**HOW TO COMPLETE THIS TASK:**
From the entries below, reproduce exactly the line containing "(** [Acl::OnLeLinkDisconnected]. *)", the line containing "erase_le handle ;;", and every line in between, with nothing added.

Extracted data entries:
• • •
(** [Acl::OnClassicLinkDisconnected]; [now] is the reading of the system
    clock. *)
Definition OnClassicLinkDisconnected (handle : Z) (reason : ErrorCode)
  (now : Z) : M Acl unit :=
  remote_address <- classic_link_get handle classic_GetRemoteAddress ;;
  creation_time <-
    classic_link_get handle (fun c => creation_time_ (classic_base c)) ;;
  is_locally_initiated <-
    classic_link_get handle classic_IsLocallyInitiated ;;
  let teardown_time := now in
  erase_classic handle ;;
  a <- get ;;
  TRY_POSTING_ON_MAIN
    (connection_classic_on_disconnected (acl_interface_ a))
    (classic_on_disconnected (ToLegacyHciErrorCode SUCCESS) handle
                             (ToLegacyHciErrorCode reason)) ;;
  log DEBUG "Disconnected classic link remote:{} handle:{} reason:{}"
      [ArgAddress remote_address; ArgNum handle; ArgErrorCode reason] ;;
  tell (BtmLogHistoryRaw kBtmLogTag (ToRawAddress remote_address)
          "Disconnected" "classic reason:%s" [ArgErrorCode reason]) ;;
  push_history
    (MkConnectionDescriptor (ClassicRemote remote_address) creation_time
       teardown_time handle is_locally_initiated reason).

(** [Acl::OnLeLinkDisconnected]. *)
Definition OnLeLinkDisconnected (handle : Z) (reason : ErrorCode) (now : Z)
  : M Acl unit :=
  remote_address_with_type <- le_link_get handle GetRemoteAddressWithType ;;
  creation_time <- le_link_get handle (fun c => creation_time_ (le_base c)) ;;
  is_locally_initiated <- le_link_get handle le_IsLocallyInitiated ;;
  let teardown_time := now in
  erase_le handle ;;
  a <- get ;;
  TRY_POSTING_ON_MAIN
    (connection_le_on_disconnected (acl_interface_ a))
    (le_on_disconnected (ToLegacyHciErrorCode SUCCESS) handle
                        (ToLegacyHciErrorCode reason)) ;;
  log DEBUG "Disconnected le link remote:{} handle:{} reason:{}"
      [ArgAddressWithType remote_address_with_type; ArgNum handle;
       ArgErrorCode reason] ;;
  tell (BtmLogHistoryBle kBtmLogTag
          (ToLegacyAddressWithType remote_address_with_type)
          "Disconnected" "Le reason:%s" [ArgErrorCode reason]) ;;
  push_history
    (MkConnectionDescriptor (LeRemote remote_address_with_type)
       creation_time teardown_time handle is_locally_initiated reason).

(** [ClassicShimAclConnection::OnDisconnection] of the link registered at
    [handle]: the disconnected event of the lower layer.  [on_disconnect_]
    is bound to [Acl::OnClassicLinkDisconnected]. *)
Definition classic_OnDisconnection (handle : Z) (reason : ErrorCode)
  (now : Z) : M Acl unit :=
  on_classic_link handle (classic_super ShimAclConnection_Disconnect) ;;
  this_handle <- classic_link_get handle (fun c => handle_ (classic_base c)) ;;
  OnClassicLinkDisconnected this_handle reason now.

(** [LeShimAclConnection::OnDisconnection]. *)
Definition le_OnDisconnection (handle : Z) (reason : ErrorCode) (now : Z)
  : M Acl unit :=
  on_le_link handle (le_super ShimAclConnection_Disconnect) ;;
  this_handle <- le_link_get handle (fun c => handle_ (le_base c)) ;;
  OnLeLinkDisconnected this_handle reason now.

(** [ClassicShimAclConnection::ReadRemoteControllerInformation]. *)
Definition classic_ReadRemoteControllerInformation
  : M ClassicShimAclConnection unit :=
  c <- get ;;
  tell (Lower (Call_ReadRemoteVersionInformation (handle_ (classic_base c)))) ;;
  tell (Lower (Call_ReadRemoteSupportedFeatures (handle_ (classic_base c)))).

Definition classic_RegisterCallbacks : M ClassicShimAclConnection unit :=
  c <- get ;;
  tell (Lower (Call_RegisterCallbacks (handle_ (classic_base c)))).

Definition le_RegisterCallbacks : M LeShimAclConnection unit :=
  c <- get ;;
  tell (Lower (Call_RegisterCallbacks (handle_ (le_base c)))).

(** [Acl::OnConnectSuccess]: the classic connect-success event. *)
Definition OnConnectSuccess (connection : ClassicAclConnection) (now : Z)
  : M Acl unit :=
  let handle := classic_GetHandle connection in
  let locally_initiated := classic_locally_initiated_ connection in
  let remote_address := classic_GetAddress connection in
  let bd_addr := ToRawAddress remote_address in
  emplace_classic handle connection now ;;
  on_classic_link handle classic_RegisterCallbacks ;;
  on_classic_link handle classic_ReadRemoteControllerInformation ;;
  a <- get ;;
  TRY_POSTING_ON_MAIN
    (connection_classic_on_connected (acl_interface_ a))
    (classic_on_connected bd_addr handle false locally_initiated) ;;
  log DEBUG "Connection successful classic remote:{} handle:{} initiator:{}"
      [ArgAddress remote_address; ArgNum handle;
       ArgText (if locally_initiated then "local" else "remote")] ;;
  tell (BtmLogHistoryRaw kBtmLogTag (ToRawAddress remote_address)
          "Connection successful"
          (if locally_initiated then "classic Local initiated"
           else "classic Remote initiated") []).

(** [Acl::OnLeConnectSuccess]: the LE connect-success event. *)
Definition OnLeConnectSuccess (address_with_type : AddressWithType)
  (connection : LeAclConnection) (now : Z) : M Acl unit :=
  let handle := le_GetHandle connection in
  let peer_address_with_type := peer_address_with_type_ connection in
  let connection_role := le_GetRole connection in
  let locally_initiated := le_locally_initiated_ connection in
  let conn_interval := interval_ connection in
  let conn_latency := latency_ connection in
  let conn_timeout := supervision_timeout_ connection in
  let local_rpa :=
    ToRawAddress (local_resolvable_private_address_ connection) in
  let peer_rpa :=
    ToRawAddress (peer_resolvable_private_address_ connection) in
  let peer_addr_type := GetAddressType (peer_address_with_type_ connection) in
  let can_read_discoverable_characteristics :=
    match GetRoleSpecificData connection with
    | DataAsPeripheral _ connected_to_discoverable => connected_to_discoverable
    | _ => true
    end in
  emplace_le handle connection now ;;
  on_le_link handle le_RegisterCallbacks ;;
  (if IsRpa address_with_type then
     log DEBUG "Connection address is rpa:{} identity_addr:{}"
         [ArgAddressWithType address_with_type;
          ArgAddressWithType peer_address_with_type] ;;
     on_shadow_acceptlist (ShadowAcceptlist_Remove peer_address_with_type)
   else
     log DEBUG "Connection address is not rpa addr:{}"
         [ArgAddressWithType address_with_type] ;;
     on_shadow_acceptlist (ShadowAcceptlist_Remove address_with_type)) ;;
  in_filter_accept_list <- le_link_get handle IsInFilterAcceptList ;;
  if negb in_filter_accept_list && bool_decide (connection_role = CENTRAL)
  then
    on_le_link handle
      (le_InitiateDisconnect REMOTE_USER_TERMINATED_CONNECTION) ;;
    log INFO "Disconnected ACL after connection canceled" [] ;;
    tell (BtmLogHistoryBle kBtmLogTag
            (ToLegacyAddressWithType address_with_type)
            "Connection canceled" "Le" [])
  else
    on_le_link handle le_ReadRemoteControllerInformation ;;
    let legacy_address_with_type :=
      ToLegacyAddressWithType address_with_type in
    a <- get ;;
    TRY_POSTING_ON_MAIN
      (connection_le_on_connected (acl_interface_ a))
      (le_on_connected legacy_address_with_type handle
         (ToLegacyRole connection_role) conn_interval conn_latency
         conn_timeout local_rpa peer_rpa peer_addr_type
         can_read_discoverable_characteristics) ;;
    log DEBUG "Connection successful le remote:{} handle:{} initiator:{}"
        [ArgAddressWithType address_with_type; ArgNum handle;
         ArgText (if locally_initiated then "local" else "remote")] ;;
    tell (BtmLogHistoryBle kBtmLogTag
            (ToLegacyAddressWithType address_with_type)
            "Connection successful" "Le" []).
• • •
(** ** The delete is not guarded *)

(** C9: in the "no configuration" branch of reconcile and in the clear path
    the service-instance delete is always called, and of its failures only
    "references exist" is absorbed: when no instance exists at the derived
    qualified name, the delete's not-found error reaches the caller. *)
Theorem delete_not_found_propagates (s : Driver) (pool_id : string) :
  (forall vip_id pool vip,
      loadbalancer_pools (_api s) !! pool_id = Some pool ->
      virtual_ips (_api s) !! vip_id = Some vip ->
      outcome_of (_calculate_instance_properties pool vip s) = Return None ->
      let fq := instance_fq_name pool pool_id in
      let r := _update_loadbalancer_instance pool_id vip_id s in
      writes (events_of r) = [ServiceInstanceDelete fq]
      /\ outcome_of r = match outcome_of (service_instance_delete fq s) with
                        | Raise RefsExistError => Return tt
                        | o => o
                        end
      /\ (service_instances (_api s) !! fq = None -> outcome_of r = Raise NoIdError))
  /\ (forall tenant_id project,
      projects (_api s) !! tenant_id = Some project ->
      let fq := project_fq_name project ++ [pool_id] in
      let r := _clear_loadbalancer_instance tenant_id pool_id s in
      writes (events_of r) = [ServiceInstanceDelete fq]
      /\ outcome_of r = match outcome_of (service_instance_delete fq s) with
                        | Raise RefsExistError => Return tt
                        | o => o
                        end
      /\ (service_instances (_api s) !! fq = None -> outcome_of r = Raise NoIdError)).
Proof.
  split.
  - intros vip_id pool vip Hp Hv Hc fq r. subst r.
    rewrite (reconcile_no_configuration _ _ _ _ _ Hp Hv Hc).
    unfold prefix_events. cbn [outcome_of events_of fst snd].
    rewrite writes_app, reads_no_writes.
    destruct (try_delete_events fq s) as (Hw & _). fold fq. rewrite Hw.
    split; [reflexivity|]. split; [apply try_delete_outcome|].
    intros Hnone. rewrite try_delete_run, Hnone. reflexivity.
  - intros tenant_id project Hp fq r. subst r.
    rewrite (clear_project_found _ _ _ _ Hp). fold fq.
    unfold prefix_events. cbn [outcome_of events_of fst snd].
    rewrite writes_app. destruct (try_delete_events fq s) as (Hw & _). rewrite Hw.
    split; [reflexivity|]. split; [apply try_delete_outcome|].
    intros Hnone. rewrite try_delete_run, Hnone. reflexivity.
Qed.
• • •
**REPLY:**
(** [Acl::OnLeLinkDisconnected]. *)
Definition OnLeLinkDisconnected (handle : Z) (reason : ErrorCode) (now : Z)
  : M Acl unit :=
  remote_address_with_type <- le_link_get handle GetRemoteAddressWithType ;;
  creation_time <- le_link_get handle (fun c => creation_time_ (le_base c)) ;;
  is_locally_initiated <- le_link_get handle le_IsLocallyInitiated ;;
  let teardown_time := now in
  erase_le handle ;;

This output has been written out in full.